◆ **Work order**
Reproduce the lines of the listing exactly, beginning at the top, until the line with "Theorem failure_masking h" has been reproduced too.

◆ **Material to process**

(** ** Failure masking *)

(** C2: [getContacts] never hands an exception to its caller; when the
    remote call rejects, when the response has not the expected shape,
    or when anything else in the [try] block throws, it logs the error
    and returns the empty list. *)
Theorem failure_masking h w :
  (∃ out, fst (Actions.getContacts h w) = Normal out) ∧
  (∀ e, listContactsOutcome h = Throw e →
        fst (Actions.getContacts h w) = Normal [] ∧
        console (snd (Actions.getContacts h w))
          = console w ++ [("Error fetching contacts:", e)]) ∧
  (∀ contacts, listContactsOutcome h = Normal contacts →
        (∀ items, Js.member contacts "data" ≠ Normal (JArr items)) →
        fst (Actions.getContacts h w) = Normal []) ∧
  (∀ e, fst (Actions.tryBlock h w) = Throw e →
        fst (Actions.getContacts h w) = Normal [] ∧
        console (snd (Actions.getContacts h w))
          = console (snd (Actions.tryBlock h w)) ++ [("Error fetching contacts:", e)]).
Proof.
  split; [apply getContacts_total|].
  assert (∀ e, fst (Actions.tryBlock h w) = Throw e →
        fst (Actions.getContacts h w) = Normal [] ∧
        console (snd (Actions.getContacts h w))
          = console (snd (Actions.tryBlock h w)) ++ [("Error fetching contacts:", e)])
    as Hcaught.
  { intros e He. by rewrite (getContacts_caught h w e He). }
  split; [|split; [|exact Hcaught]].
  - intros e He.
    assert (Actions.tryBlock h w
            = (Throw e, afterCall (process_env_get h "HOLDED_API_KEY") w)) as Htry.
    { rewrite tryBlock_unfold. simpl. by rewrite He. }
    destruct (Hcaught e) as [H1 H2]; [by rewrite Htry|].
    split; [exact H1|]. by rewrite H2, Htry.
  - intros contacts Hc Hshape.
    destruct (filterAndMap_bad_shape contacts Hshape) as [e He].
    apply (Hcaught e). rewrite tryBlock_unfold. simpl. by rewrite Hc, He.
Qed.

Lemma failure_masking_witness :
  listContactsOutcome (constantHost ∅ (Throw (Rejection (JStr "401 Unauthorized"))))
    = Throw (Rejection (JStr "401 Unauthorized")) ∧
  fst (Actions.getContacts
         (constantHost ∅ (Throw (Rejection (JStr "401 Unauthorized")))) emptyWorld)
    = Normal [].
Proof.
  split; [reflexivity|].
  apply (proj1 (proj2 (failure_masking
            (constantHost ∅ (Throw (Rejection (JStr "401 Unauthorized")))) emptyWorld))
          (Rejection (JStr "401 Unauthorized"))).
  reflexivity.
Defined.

◆ **Task response**
(** ** Failure masking *)

(** C2: [getContacts] never hands an exception to its caller; when the
    remote call rejects, when the response has not the expected shape,
    or when anything else in the [try] block throws, it logs the error
    and returns the empty list. *)
Theorem failure_masking h w :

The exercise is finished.